Experimental studies support four main conclusions about the effects of the chemical composition of stemflow on the growth, development, and survivorship of larvae of the tree hole mosquito Aedes triseratus Say, a vector of human encephalitis. (1) The presence and type of leaf litter is more critical for larval growth and development than the type of stemflow found in tree holes. (2) However, variations in stemflow chemical composition within the natural range of concentrations have substantial effects on growth, development, and survivorship of the larvae. Effects of pH, ammonia, nitrate, and sulfate are especially pronounced. (3) Acidification of stemflow caused increased mortality, prolonged development times, and reduced size of individual pupae, similar to effects of acid precipitation on the insect detritivores of lakes and streams.

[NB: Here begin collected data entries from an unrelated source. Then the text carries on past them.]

Lemma get_split_total D data :
  rectangular D data -> 0 < D -> data <> [] ->
  exists r, get_split data = Ret r.
Proof.
  intros R HD Hd. unfold get_split.
  destruct data as [|r0 data']; [congruence|]. cbn [shape1 res_bind].
  set (data := r0 :: data') in *.
  assert (Hr0 : length r0 = D) by (now apply Forall_cons in R as [? _]).
  destruct (column_rectangular D data 0 R HD) as [c0 Hc0]. rewrite Hc0.
  cbn [res_bind].
  assert (Hne := column_nonempty _ _ _ Hc0 Hd).
  destruct (amax_nonempty c0 Hne) as [mx Hmx]. rewrite Hmx. cbn [res_bind].
  destruct (amin_nonempty c0 Hne) as [mn Hmn]. rewrite Hmn. cbn [res_bind].
  destruct (get_split_loop_total D data (seq 1 (length r0 - 1))
              (0, mn, mx, (mx - mn)%Q) R Hd) as [st' Hst'].
  { apply Forall_forall. intros i Hi. apply elem_of_seq in Hi. lia. }
  rewrite Hst'. cbn [res_bind].
  assert (Hok0 : split_state_ok data (0, mn, mx, (mx - mn)%Q))
    by (simpl; eauto).
  assert (Hok := get_split_loop_ok data _ _ _ Hok0 Hst').
  destruct st' as [[[d mn'] mx'] rg']. destruct Hok as (c & Hc & _ & _).
  rewrite Hc. cbn [res_bind].
  destruct (median_nonempty c (column_nonempty _ _ _ Hc Hd)) as [med ->].
  cbn [res_bind]. eauto.
Qed.

(** *** [partition] *)

Lemma lookup_combine {A B} (l : list A) (k : list B) i x y :
  l !! i = Some x -> k !! i = Some y -> combine l k !! i = Some (x, y).
Proof.
  revert k i. induction l as [|a l IH]; intros [|b k] [|i] Hx Hy;
    simpl in *; try discriminate.
  - congruence.
  - now apply IH.
Qed.
Lemma filter_stream_elements (stream : nat) (logEntry : Wire.LogEntry) (l : list nat) :
  NoDup l ->
  map snd (List.filter (fun d : nat * Wire.LogEntry => bool_decide (d.1 = stream))
                       (map (fun s => (s, logEntry)) l))
  = if bool_decide (stream ∈ l) then [logEntry] else [].
Proof.
  induction 1 as [|x l Hnot Hnd IH]; [reflexivity|].
  cbn [map List.filter fst]. destruct (decide (x = stream)) as [Hx|Hx].
  - subst x. rewrite (bool_decide_eq_true_2 (stream = stream)) by reflexivity.
    cbn [map snd]. rewrite IH.
    rewrite (bool_decide_eq_false_2 _ Hnot).
    rewrite bool_decide_eq_true_2 by (apply elem_of_cons; left; reflexivity). reflexivity.
  - rewrite (bool_decide_eq_false_2 (x = stream)) by exact Hx. rewrite IH.
    rewrite (bool_decide_ext (stream ∈ l) (stream ∈ x :: l)); [reflexivity|].
    rewrite elem_of_cons. split; [tauto|]. intros [E|H]; [congruence|exact H].
Qed.

(** What [notifyLogUpdate] writes to one stream. *)
Lemma writtenSince_notify (containerId : string) (logEntry : Wire.LogEntry) (w : World)
    (stream : nat) :
  writtenSince w (notifyLogUpdate containerId logEntry w).2 stream
  = if bool_decide (stream ∈ streamsOf w containerId) then [logEntry] else [].
Proof.
  rewrite notifyLogUpdate_streamed. cbn [snd]. unfold writtenSince, streamsOf.
  destruct (logStreams w !! containerId) as [streams|].
  - cbn [streamed set_streamed default from_option Datatypes.id].
    rewrite drop_app_length, (filter_stream_elements _ _ _ (NoDup_elements streams)).
    rewrite (bool_decide_ext _ _ (elem_of_elements streams stream)). reflexivity.
  - rewrite drop_all. cbn. rewrite bool_decide_eq_false_2 by set_solver. reflexivity.
Qed.

(** X15.  Log streams.  A notification for a container writes the
    entry once to every stream registered for that container and
    nothing to any other stream; [addLogStream] registers a stream and
    [removeLogStream] takes it off, both leaving every other
    registration alone; so a stream receives the entries notified
    after it was added and none after it was removed. *)
Theorem log_streams_deliver (containerId : string) (stream : nat)
    (logEntry : Wire.LogEntry) (w : World) :
  (forall c s,
      writtenSince w (notifyLogUpdate c logEntry w).2 s
      = if bool_decide (s ∈ streamsOf w c) then [logEntry] else [])
  /\ (forall c s, s ∈ streamsOf (addLogStream containerId stream w).2 c
                  <-> s ∈ streamsOf w c \/ (c = containerId /\ s = stream))
  /\ (forall c s, s ∈ streamsOf (removeLogStream containerId stream w).2 c
                  <-> s ∈ streamsOf w c /\ ~ (c = containerId /\ s = stream))
  /\ writtenSince (addLogStream containerId stream w).2
       (notifyLogUpdate containerId logEntry (addLogStream containerId stream w).2).2 stream
     = [logEntry]
  /\ writtenSince (removeLogStream containerId stream w).2
       (notifyLogUpdate containerId logEntry (removeLogStream containerId stream w).2).2
       stream
     = [].
Proof.
  split; [intros c s; apply writtenSince_notify|].
  split; [intros c s; rewrite streamsOf_addLogStream; case_bool_decide; set_solver|].
  split; [intros c s; rewrite streamsOf_removeLogStream; case_bool_decide; set_solver|].
  split.
  - rewrite writtenSince_notify, streamsOf_addLogStream.
    rewrite (bool_decide_eq_true_2 (containerId = containerId)) by reflexivity.
    rewrite bool_decide_eq_true_2 by set_solver. reflexivity.
  - rewrite writtenSince_notify, streamsOf_removeLogStream.
    rewrite (bool_decide_eq_true_2 (containerId = containerId)) by reflexivity.
    rewrite bool_decide_eq_false_2 by set_solver. reflexivity.
Qed.

End Streams.

Section StreamsOnAppend.

(** From [w] to [w'] the registered streams and what was written to
    them are unchanged. *)
Local Abbreviation sameStreams :=
  (fun w w' : World => logStreams w' = logStreams w /\ streamed w' = streamed w).

Local Abbreviation keepsStreams := (Js.preserves (fun _ : World => True) sameStreams).

Lemma sameStreams_refl (w : World) : sameStreams w w.
Proof. split; reflexivity. Qed.

Lemma sameStreams_trans (w1 w2 w3 : World) :
  sameStreams w1 w2 -> sameStreams w2 w3 -> sameStreams w1 w3.
Proof. intros [? ?] [? ?]. split; congruence. Qed.

Lemma keepsStreams_bind {A B} (m : Js.M World A) (k : A -> Js.M World B) :
  keepsStreams m -> (forall a, keepsStreams (k a)) -> keepsStreams (m ≫= k).
Proof. apply preserves_bind; [exact sameStreams_trans|auto]. Qed.

Lemma keepsStreams_set_fs (f : gmap string (gmap string Fs.File) -> gmap string (gmap string Fs.File)) :
  keepsStreams (Js.modify (set_fs f)).
Proof. intros w _. split; reflexivity. Qed.

Lemma keepsStreams_set_db (f : Schema.Database -> Schema.Database) :
  keepsStreams (Js.modify (set_db f)).
Proof. intros w _. split; reflexivity. Qed.

Lemma keepsStreams_writeFile (now : Z) (path : string * string) (data : string) :
  keepsStreams (writeFile now path data).
Proof.
  intros w _. unfold writeFile, mbind, Js.M_bind, Js.get.
  destruct (fs w !! path.1); split; reflexivity.
Qed.

Lemma keepsStreams_appendFile (now : Z) (path : string * string) (data : string) :
  keepsStreams (appendFile now path data).
Proof.
  intros w _. unfold appendFile, mbind, Js.M_bind, Js.get.
  destruct (fs w !! path.1); split; reflexivity.
Qed.

Lemma keepsStreams_createDefaultFiles (now : Z) (dir : string) (logFiles : list string) :
  keepsStreams (createDefaultFiles now dir logFiles).
Proof.
  induction logFiles as [|logFile rest IH]; cbn [createDefaultFiles].
  - apply preserves_ret, sameStreams_refl.
  - apply keepsStreams_bind; [intros w _; apply sameStreams_refl|intros present].
    apply keepsStreams_bind; [|intros _; exact IH].
    apply preserves_when; [exact sameStreams_refl|apply keepsStreams_writeFile].
Qed.

Lemma keepsStreams_createContainerLogDirectory (now : Z) (containerId : string) :
  keepsStreams (createContainerLogDirectory now containerId).
Proof.
  unfold createContainerLogDirectory.
  apply keepsStreams_bind; [apply keepsStreams_set_fs|intros _].
  apply keepsStreams_createDefaultFiles.
Qed.
Lemma scheduler_round_not_done (last : option Z) (t : Tick) (last' : option Z) :
  scheduler_round hour minute last t = (last', false) → last' = last.
Proof.
  unfold scheduler_round.
  destruct (_ && _ && _); [destruct (tk_backup_ok t)|]; intros [= <-]; auto.
Qed.

Lemma scheduler_loop_invariant (ticks : list Tick) (last : option Z) :
  Sorted Z.le (tk_date <$> ticks) →
  (∀ d t, last = Some d → t ∈ ticks → (d ≤ tk_date t)%Z) →
  NoDup (_scheduler_loop hour minute last ticks)
  ∧ (∀ d, d ∈ _scheduler_loop hour minute last ticks →
          last ≠ Some d
          ∧ ∃ t, t ∈ ticks ∧ tk_date t = d ∧ tk_hour t = hour
                 ∧ tk_minute t = minute ∧ tk_backup_ok t = true).
Proof.
  revert last. induction ticks as [|t rest IH]; intros last Hsorted Hlast.
  - split; [constructor|]. intros d Hd. inversion Hd.
  - cbn [_scheduler_loop].
    assert (Hrest_sorted : Sorted Z.le (tk_date <$> rest)).
    { rewrite fmap_cons in Hsorted. apply Sorted_inv in Hsorted. tauto. }
    assert (Hge : ∀ t', t' ∈ rest → (tk_date t ≤ tk_date t')%Z).
    { rewrite fmap_cons in Hsorted.
      apply Sorted_StronglySorted in Hsorted; [|intros x y z; lia].
      apply StronglySorted_inv in Hsorted as [_ Hall].
      intros t' Ht'. rewrite Forall_forall in Hall. apply Hall.
      apply list_elem_of_fmap. eauto. }
    destruct (scheduler_round hour minute last t) as [last' [|]] eqn:E.
    + apply scheduler_round_done in E as (-> & Hne & Hh & Hm & Hok).
      destruct (IH (Some (tk_date t)) Hrest_sorted) as [Hnd Hin].
      { intros d t' [= <-] Ht'. apply Hge, Ht'. }
      split.
      * constructor; [|exact Hnd]. intros Hd. apply Hin in Hd as [Hd _].
        congruence.
      * intros d Hd. apply elem_of_cons in Hd as [->|Hd].
        -- split; [exact Hne|]. exists t. split; [left|]. auto.
        -- destruct (Hin d Hd) as [_ (t' & Ht' & Hdt & Hrest)]. split.
           ++ intros ->. assert (d < tk_date t)%Z.
              { pose proof (Hlast d t eq_refl ltac:(left)). 
                assert (d ≠ tk_date t) by congruence. lia. }
              pose proof (Hge t' Ht'). lia.
           ++ exists t'. split; [right; exact Ht'|]. auto.
    + apply scheduler_round_not_done in E as ->.
      destruct (IH last Hrest_sorted) as [Hnd Hin].
      { intros d t' Hd Ht'. apply (Hlast d t' Hd). right. exact Ht'. }
      split; [exact Hnd|]. intros d Hd.
      destruct (Hin d Hd) as [Hne (t' & Ht' & Hrest)].
      split; [exact Hne|]. exists t'. split; [right; exact Ht'|]. exact Hrest.
Qed.
End Scheduler.

(** X22: at most one completed backup per day, and only at the configured
    minute. Over any run of rounds whose dates never go back, started with no
    backup done, the dates of the completed backups are pairwise different,
    and each of them is the date of a round that fell in the configured hour
    and minute and whose [run_backup] returned. A round whose [run_backup]
    raises does not mark the day as done, so the next round in the same
    minute tries again. *)
Theorem scheduler_one_backup_per_day (hour minute : Z) (ticks : list Tick) :
  Sorted Z.le (tk_date <$> ticks) →
  NoDup (_scheduler_loop hour minute None ticks)
  ∧ (∀ d, d ∈ _scheduler_loop hour minute None ticks →
          ∃ t, t ∈ ticks ∧ tk_date t = d ∧ tk_hour t = hour
               ∧ tk_minute t = minute ∧ tk_backup_ok t = true)
  ∧ (∀ last t, tk_backup_ok t = false →
               scheduler_round hour minute last t = (last, false)).
Proof.
  intros Hsorted.
  destruct (scheduler_loop_invariant hour minute ticks None Hsorted) as [Hnd Hin].
  { intros d t Hd. discriminate Hd. }
  split; [exact Hnd|]. split.
  - intros d Hd. apply Hin, Hd.
  - intros last t Hfail. unfold scheduler_round. rewrite Hfail.
    destruct (_ && _ && _); reflexivity.
Qed.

The stimulatory effects of nitrate and sulfate in acid precipitation do not compensate for the deleterious effects of the acidity. (4) Changes in stemflow characteristics sometimes had opposite effects on detritivores and detritus. The vigor of the larval population was not dependent on litter decomposition alone. In general, emergence patterns of adult treehole mosquitoes depend strongly on the chemical composition of stemflow.

A fractional factorial experiment was successfully used. Fractional designs are advocated for experiments that screen a large number of nutrients or toxins for their effects on ecosystem components.